Au printemps 2003, Linea a tracé sa première trajectoire dans le non-frayé de la création poétique contemporaine en proposant un dossier Daniel Leduc. Le poète, né à Paris en 1950, est l’auteur depuis 1988 de quatorze recueils. Un choix de ses poèmes publiés, ainsi que plusieurs inédits, permet de se familiariser avec ce qu’une lecture novice qualifierait volontiers de piété poétique, évidemment à bonne distance de toute vaine agitation d’encensoir. Le commentateur qui tente une périlleuse approche philosophique de la poésie de Leduc rappelle d’ailleurs significativement le projet de Bonnefoy :

« aller si près des choses impermanentes du monde que cette impermanence se découvre substance, se fasse joie, et de ce fait le poème sera la nouvelle écriture sainte. »
Citons Leduc dans L’Homme séculaire (Éditions L’Harmattan, 1993) :

« Il a pris le livre entre les mains. Un poids de solitude pesait sur son regard.
Il a puisé dans chaque page l’écume, et le sel de la vie. »

Dans la connaissance rapprochée de La respiration du monde (Éditions Arcam, 1988), la célébration de soi revient, comme pour tout sectateur du grand voyant, à celle de l’autre :

« Ma mémoire est un temple
où l’on vénère l’oubli
je m’y recueille
souvent
puis me tourne vers l’autre. »

« Il n’est pas de tour complet du moi sans un passage à fleur de chair » (Le chant du verbe, Éditions L’Harmattan, 1995) :

« L’épiderme est la pluie
qui sépare le ciel
de la terre.
Que le verbe reste au cœur des textes les plus récents de Leduc, réunis sous le titre Partage de la parole, on peut s’en convaincre facilement :
« Je t’ai
écartelée
entre mes lèvres, longue phrase
de mon désir. Je te prononce
Entre tes jambes. Le jour te lève. »

Outre deux analyses concernant Nathalie Sarraute et Italo Calvino, Linea offre encore dans le domaine poétique « tous les registres de voix, de la retenue au partage », comme l’annonce en préambule Pierre Maubé, directeur de la publication.

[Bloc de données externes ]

(** C3: usage is accounted once, whatever failed, was retried or ran at the same time: the events
    that a month has counted are the crashes the project has of that month, the bytes it has counted are those of
    their uploads; the bytes counted as deleted are those of the uploads that are gone, each once; and the counter
    of retained bytes, once reconciled, is what the uploads that are there add up to. *)
Theorem usage_is_accounted_once w :
  Reachable w ->
  let db := World.project w in
  (forall m, Cycle.accepted_events (cycle db m) = Z.of_nat (crashes_of m db)
             /\ Cycle.accepted_raw_bytes (cycle db m) = uploaded_in m db
             /\ Cycle.deleted_raw_bytes (cycle db m) = booked LedgerKind.RawDeleted m (Project.ledger db))
  /\ deletions db = gone_bytes db
  /\ (forall c, Project.storage db = Some c -> StorageCounter.reconciled_at c <> None ->
        StorageCounter.retained_raw_bytes c = retained_raw db).
Proof.
  intros [restored HS]%reachable_sound db. pose proof (sound_accounted _ _ _ _ HS) as A. fold db in A. split_and!.
  - intros m. split_and!; [by apply accepted_events_count|by apply accepted_bytes_count|].
    rewrite cycle_books. apply (balanced_cycles _ A m).
  - by apply deletions_count.
  - intros c Hc Hr. rewrite retained_raw_books. by apply (balanced_storage _ A c).
Qed.

(** * What lasts *)

(** C13: what was admitted stays as it was, whatever the server does afterwards and however often the
    settings change: a crash keeps its month, number, outcome and the version of the policy it was admitted under, which
    keeps its values; an upload keeps its bytes' checksum and its deadline, which is the one that version gives
    it from the moment the crash was received. *)
Theorem admissions_and_deadlines_last w w' :
  Reachable w -> Steps w w' ->
  persists (World.project w) (World.project w')
  /\ forall eid e, Project.events (World.project w) !! eid = Some e ->
       exists e' p o, Project.events (World.project w') !! eid = Some e' /\ CrashEvent.usage e' = CrashEvent.usage e
         /\ Project.versions (World.project w') !! Admittance.policy_version (CrashEvent.usage e) = Some p
         /\ Admittance.outcome (CrashEvent.usage e) = admission_outcome (Admittance.accepted_events (CrashEvent.usage e)) p enforcing
         /\ Project.objects (World.project w') !! CrashEvent.raw_object_id e = Some o
         /\ RawObject.raw_delete_after o = Some (CrashEvent.received_at e + days (UsagePolicy.raw_retention_days p)).
Proof.
  intros Hr Hs. pose proof (steps_persist _ _ _ _ _ Hs) as Hp. split; [done|]. intros eid e He.
  destruct (reachable_sound _ _ _ _ Hr) as [restored HS]. destruct (admitting_event _ _ (sound_admitting _ _ _ _ HS) eid e He) as [Ha _].
  destruct (persists_events _ _ Hp eid e He) as (e' & He' & Hsame). pose proof (admitted_persists _ _ _ _ _ Hp Hsame Ha) as (p & o & H1 & H2 & _ & H3 & H4).
  destruct Hsame as (Eu & Er & Eo & _). rewrite Eu in H1, H2. rewrite Eo in H3. rewrite Er in H4. exists e', p, o. by split_and!.
Qed.

(** ** Resubmission *)

Definition counted_before (a : Admission.t) : Admission.t :=
  {| Admission.cycle_start := Admission.cycle_start a; Admission.policy_version := Admission.policy_version a; Admission.outcome := Admission.outcome a;
     Admission.threshold := Admission.threshold a; Admission.accepted_events := Admission.accepted_events a; Admission.event_limit := Admission.event_limit a;
     Admission.courtesy_limit := Admission.courtesy_limit a; Admission.usage_counted := false; Admission.estimated := Admission.estimated a |}.

(** What is answered for a crash of the project, from the version it was admitted under. *)
Definition recalled (u : Admittance.t) (p : UsagePolicy.t) : Admission.t :=
  {| Admission.cycle_start := Admittance.cycle_start u; Admission.policy_version := Admittance.policy_version u; Admission.outcome := Admittance.outcome u;
     Admission.threshold := threshold (Admittance.accepted_events u) p (Admittance.outcome u); Admission.accepted_events := Admittance.accepted_events u;
     Admission.event_limit := UsagePolicy.event_limit p; Admission.courtesy_limit := courtesy_limit p; Admission.usage_counted := false;
     Admission.estimated := Admittance.estimated u |}.

Lemma stable_outcome_text o : stable_outcome (Outcome.text_of o) = Ok o.
Proof. by destruct o; vm_compute. Qed.

Lemma admission_of_run eid db u db' :
  yields (admission_of eid) db u db' ->
  db' = db /\ exists e p, Project.events db !! eid = Some e /\ Project.versions db !! Admittance.policy_version (CrashEvent.usage e) = Some p
    /\ u = recalled (CrashEvent.usage e) p.
Proof.
  intros Hy%map_error_run. unfold admission_for_event in Hy. apply yields_bind in Hy as (row & db1 & [Hrow ->]%yields_select & Hy).
  apply yields_bind in Hy as ([us p] & db2 & [Hr%ok_or_Ok ->]%yields_lift & Hy). rewrite Hr in Hrow. clear Hr row. symmetry in Hrow.
  apply bind_Some in Hrow as (e & He & Hrow). apply bind_Some in Hrow as (p' & Hp & Hrow). injection Hrow as <- <-.
  apply yields_bind in Hy as (out & db3 & [Hout ->]%yields_lift & Hy). rewrite stable_outcome_text in Hout. injection Hout as <-.
  apply yields_ret in Hy as [-> ->]. split; [done|]. by exists e, p'.
Qed.

Lemma existing_crash_known db eid e g row :
  Admitting enforcing db -> Project.events db !! eid = Some e -> CrashEvent.crash_guid e = Some g ->
  existing_crash scope g db = Some row -> row.1.1 = eid /\ row.2 = CrashEvent.received_at e.
Proof.
  intros A He Hg Hx. unfold existing_crash in Hx. apply bind_Some in Hx as ([id e'] & Hw & Hx). apply bind_Some in Hx as (q & _ & Hx). injection Hx as <-.
  unfold with_guid in Hw. apply head_Some_elem_of, list_elem_of_filter in Hw as [Hg' He'%elem_of_map_to_list]. cbn in *.
  assert (id = eid) as -> by (by eapply (admitting_guids _ _ A)). split; [done|congruence].
Qed.

Lemma with_guid_known db eid e g : Project.events db !! eid = Some e -> CrashEvent.crash_guid e = Some g -> is_Some (with_guid g db).
Proof.
  intros He Hg. destruct (with_guid g db) eqn:E; [eauto|]. exfalso. by apply (with_guid_None _ _ eid e E).
Qed.

Lemma persist_event_known now m eid' oid k stored g random o db a db' o' eid e :
  Admitting enforcing db -> Project.events db !! eid = Some e -> CrashEvent.crash_guid e = Some g ->
  persist_event ingest scope now m eid' oid k stored (Some g) random o db = (Ok a, db', o') ->
  db' = db /\ exists p st, Project.versions db !! Admittance.policy_version (CrashEvent.usage e) = Some p
    /\ a = accepted_response eid st (CrashEvent.received_at e) true (KeyScope.project_id scope) (recalled (CrashEvent.usage e) p).
Proof.
  intros A He Hg Hrun.
  assert (forall row u x, existing_crash scope g db = Some row ->
            (exists p, Project.versions db !! Admittance.policy_version (CrashEvent.usage e) = Some p /\ u = recalled (CrashEvent.usage e) p) ->
            existing_response scope row u = Ok x ->
            exists p st, Project.versions db !! Admittance.policy_version (CrashEvent.usage e) = Some p
              /\ x = accepted_response eid st (CrashEvent.received_at e) true (KeyScope.project_id scope) (recalled (CrashEvent.usage e) p)) as Hresp.
  { intros row u x Hrow (p & Hp & ->) Hx. destruct (existing_crash_known _ _ _ _ _ A He Hg Hrow) as [E1 E2].
    unfold existing_response in Hx. apply bind_Ok in Hx as (st & _ & Hx). injection Hx as <-. rewrite E1, E2. eauto. }
  assert (forall row db1 u db2, existing_crash scope g db = Some row -> db1 = db -> yields (admission_of row.1.1) db1 u db2 ->
            exists p, Project.versions db !! Admittance.policy_version (CrashEvent.usage e) = Some p /\ u = recalled (CrashEvent.usage e) p) as Hadm.
  { intros row db1 u db2 Hrow -> (_ & e' & p & He' & Hp & ->)%admission_of_run.
    destruct (existing_crash_known _ _ _ _ _ A He Hg Hrow) as [E1 _]. rewrite E1, He in He'. injection He' as <-. eauto. }
  pose proof (persist_event_cases ingest scope now m eid' oid k stored (Some g) random db o db eq_refl) as Hc. rewrite Hrun in Hc.
  destruct (AcceptedCrash.deduplicated a) eqn:Ed.
  2: { exfalso. by apply (recorded_new_guid Hc g eid e). }
  split; [done|]. subst db'. unfold persist_event in Hrun. unfold mbind at 1, tx_bind at 1 in Hrun.
  destruct (transaction_uncertain _ _ _ _ o db) as [[[p|x] db1] o1] eqn:Et; [|done].
  assert (exists o2 db2, yields (row ← select IngestError.Unavailable (existing_crash scope g);
            match row with
            | Some row => usage ← admission_of row.1.1; _ ← call IngestError.Unavailable;
                          response ← lift (existing_response scope row usage); mret (Existing response)
            | None => record_event ingest scope now m eid' oid k stored (Some g) random
            end) db p db2 /\ o2 = o1 /\ (is_recorded p = false -> db1 = db)) as (o2 & db2 & Hy & _ & Hdb1).
  { unfold transaction_uncertain in Et. destruct (next_outcome o) as [[] oa]; [done|].
    match type of Et with match ?m oa db with _ => _ end = _ => destruct (m oa db) as [[[q|x] s1] ob] eqn:Eb; [|done] end.
    destruct (is_recorded q) eqn:Eq.
    - destruct (next_outcome ob) as [[] oc]; [by destruct (next_outcome oc)|]. injection Et as -> -> ->. exists o1, db1. split_and!; [by exists oa, ob|done|congruence].
    - injection Et as -> -> ->. exists o1, s1. split_and!; [by exists oa, o1|done|done]. }
  apply yields_bind in Hy as (row & db3 & [-> ->]%yields_select & Hy).
  destruct (existing_crash scope g db) as [row|] eqn:Erow.
  - apply yields_bind in Hy as (u & db4 & Hu & Hy). pose proof (Hadm row db u db4 eq_refl eq_refl Hu) as Hp.
    apply yields_bind in Hy as (c & db5 & _ & Hy). apply yields_bind in Hy as (x & db6 & [Hx _]%yields_lift & Hy). apply yields_ret in Hy as [-> _].
    injection Hrun as <- _ _. by eapply Hresp.
  - apply record_event_run in Hy as [->|(a' & -> & R)]; [|exfalso; by apply (recorded_new_guid R g eid e)].
    specialize (Hdb1 eq_refl). subst db1. exfalso.
    assert (yields (row ← select IngestError.Unavailable (existing_crash scope g); row ← lift (ok_or IngestError.Unavailable row);
                    usage ← transaction IngestError.Unavailable (admission_of row.1.1); lift (existing_response scope row usage)) db a db) as Hy.
    { by exists o1, o'. }
    apply yields_bind in Hy as (row & db4 & [-> ->]%yields_select & Hy). apply yields_bind in Hy as (row & db5 & [Hr%ok_or_Ok _]%yields_lift & _).
    congruence.
Qed.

On découvre ainsi à la rubrique Création deux nouvelles (Sylvie Huguet ; Pierre-Olivier Costa) et un ensemble de poèmes signé Gérard Bocholier, Gilles Cheval, Chantal Dupuy, Jeanine Salesse, Anelé Kersyté-Josadé, Tomaz Salamun, Marc Fontana, Jean Manbrino, Werner Mabersy ; l’attention prêtée à ces deux derniers se manifeste aussi dans l’ultime partie de la revue intitulée Notes et critiques. Suggestions de lecture, où se poursuit une réflexion, qui paraît décidée à contester avec persévérance les mots du poète lithuanien Anelé Kersyté-Josadé (Carnets de Vilnius, Éditions R. Paknys, 2000) :

« Contre le mur rayonnant du soir. Les mots se brisent.
Le silence est patient. »

(1). On complétera cette liste non exhaustive en se reportant par exemple à l’ouvrage si utile et malheureusement épuisé, publié par le Centre international de poésie Marseille : Cent titres 1 Poésie française contemporaine (de l’après-guerre à aujourd’hui), CipM, 1999. Il est toutefois possible de le télécharger sur le site du CipM : www. cipmarseille.com.